In recent years, reovirus has been of major interest in cancer research due to its oncolytic properties. Using the rat sarcoma virus (RAS) machinery, reovirus can replicate inside and lyse tumor cells, while leaving healthy cells intact. Yet, little is known about how reovirus infection affects the activity of natural killer (NK)cells, a major tumor cell-eliminator. Towards this end, we tested how reovirus affects the activating signal of NK Group 2D (NKG2D) receptor (NKG2D-R), which binds to several stress-induced ligands present on the cell membrane. By using U87-MG and MNT-1 cells as a model for human-derived tumor, we measured the expression of NKG2D-ligands on the cell-membrane post reovirus infection, and the binding of NKG2D-recepotor to infected cells.

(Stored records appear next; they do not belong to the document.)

Lemma AfterFile_ok lo f : valid_file f -> AfterFile lo f = Some (negb (bool_decide (overlaps lo None f))).
Proof.
  intros (_ & Hl & _). unfold AfterFile, overlaps. destruct lo as [a|]; [|by rewrite bool_decide_true].
  rewrite valid_key_user by done. cbn [mbind option_bind]. f_equal. apply eq_bool_iff.
  rewrite negb_true_iff, bool_decide_eq_false, Z.ltb_lt, Compare_gt.
  destruct (decide (lt_key (ukey (largest f)) a)); naive_solver.
Qed.

Lemma BeforeFile_ok hi f : valid_file f -> BeforeFile hi f = Some (negb (bool_decide (overlaps None hi f))).
Proof.
  intros (Hs & _). unfold BeforeFile, overlaps. destruct hi as [b|]; [|by rewrite bool_decide_true].
  rewrite valid_key_user by done. cbn [mbind option_bind]. f_equal. apply eq_bool_iff.
  rewrite negb_true_iff, bool_decide_eq_false, Z.ltb_lt. fold (lt_key b (ukey (smallest f))).
  destruct (decide (lt_key b (ukey (smallest f)))); naive_solver.
Qed.

Lemma overlaps_any_ok files lo hi : Forall valid_file files ->
  overlaps_any files lo hi = Some (bool_decide (Exists (overlaps lo hi) files)).
Proof.
  induction 1 as [|f files Hf _ IH]; [rewrite bool_decide_false; [done|by inversion 1]|].
  cbn [overlaps_any]. rewrite AfterFile_ok by done. cbn [mbind option_bind].
  pose proof (overlaps_split lo hi f). destruct (decide (overlaps lo None f)) as [Ha|Ha].
  - rewrite (bool_decide_true _ Ha). cbn [negb]. rewrite BeforeFile_ok by done. cbn [mbind option_bind].
    destruct (decide (overlaps None hi f)) as [Hb|Hb].
    + rewrite (bool_decide_true _ Hb). cbn [negb]. rewrite bool_decide_true; [done|]. left. tauto.
    + rewrite (bool_decide_false _ Hb). cbn [negb]. rewrite IH. f_equal. apply bool_decide_ext.
      rewrite Exists_cons. tauto.
  - rewrite (bool_decide_false _ Ha). cbn [negb mbind option_bind]. rewrite IH. f_equal. apply bool_decide_ext.
    rewrite Exists_cons. tauto.
Qed.

Lemma SomeFileOverlapsRange_sorted files lo hi : level_files files ->
  SomeFileOverlapsRange true files lo hi = Some (bool_decide (Exists (overlaps lo hi) files)).
Proof.
  intros Hfiles. pose proof (lf_valid _ Hfiles) as Hv.
  unfold SomeFileOverlapsRange. cbn [negb].
  assert (exists i, match lo with
      | None => Some 0
      | Some u => k ← InternalKey_Encode (AppendInternalKey [] (ParsedKey u kMaxSequenceNumber kValueTypeForSeek)); FindFile files k
      end = Some (Z.of_nat i) /\ (forall j f, files !! j = Some f -> (j < i)%nat -> ~ overlaps lo None f) /\
      (forall f, files !! i = Some f -> overlaps lo None f)) as (i & -> & Hbefore & Hat).
  { destruct lo as [u|]; [|by exists 0%nat; split_and!; [|lia|]]. fold (first_key u).
    destruct (first_key_valid u) as (Hk & _). rewrite valid_key_encode by done. cbn [mbind option_bind].
    rewrite FindFile_ok by done. eexists. split; [done|].
    assert (forall j f, files !! j = Some f -> overlaps (Some u) None f <->
      ~ (j < seek_index internal_before (file_entries files) (first_key u))%nat) as Hov.
    { intros j f Hj. rewrite <- (file_index_spec files Hfiles _ _ _ Hj). destruct (level_lookup files Hfiles _ _ Hj) as [(_ & Hl & _) _].
      rewrite lt_first_key by done. unfold overlaps. naive_solver. }
    split; [intros j f Hj Hlt Ho; by apply (Hov j f Hj) in Ho|intros f Hf; apply (Hov _ f Hf); lia]. }
  cbn [mbind option_bind]. destruct (Z.leb_spec (Z.of_nat (length files)) (Z.of_nat i)) as [Hge|Hlt].
  - rewrite bool_decide_false; [done|]. intros (f & [j Hj]%list_elem_of_lookup & Ho)%list.Exists_exists.
    apply overlaps_split in Ho as [Ho _]. apply lookup_lt_Some in Hj as Hjl. by apply (Hbefore j f Hj ltac:(lia)).
  - rewrite Nat2Z.id. destruct (files !! i) as [f|] eqn:Ef; [|apply lookup_ge_None in Ef; lia]. cbn [mbind option_bind].
    assert (valid_file f) as Hf by by eapply Forall_lookup_1.
    rewrite BeforeFile_ok by done. cbn [mbind option_bind]. f_equal. rewrite negb_involutive. apply bool_decide_ext.
    rewrite list.Exists_exists. split.
    + intros Hb. exists f. split; [by eapply list_elem_of_lookup_2|]. apply overlaps_split. split; [by apply Hat|done].
    + intros (g & [j Hj]%list_elem_of_lookup & Ho). apply overlaps_split in Ho as [Ha Hb].
      destruct (lt_eq_lt_dec i j) as [[Hij| ->]|Hji].
      * split; [done|]. intros b -> Hlt'. destruct Hb as [_ Hb]. apply (Hb b eq_refl).
        pose proof (StronglySorted_lookup _ _ _ _ _ _ (lf_disjoint _ Hfiles) Ef Hj Hij) as Hfg.
        apply internal_lt_ukey in Hfg. eapply lt_le_key_trans; [exact Hlt'|]. intros Hgf. apply Hfg.
        eapply lt_le_key_trans; [exact Hgf|]. by apply valid_file_ukeys.
      * rewrite Ef in Hj. by injection Hj as ->.
      * by apply (Hbefore j g Hj) in Hji.
Qed.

We demonstrated that NKG2D-ligands are down-regulated post reovirus-infection. We also showed that NKG2D-receptor binding to tumor cells is impaired following infection. Additionally, we showed that the effect seems to be due to impaired translation of the NKG2D-ligands. Currently, we aim on identifying the mechanism in which reovirus affects NKG2D-ligands expression. Altogether, this research provides novel insights on reovirus-host interaction and could lead to the development of novel therapeutics that will better eliminate tumor cells.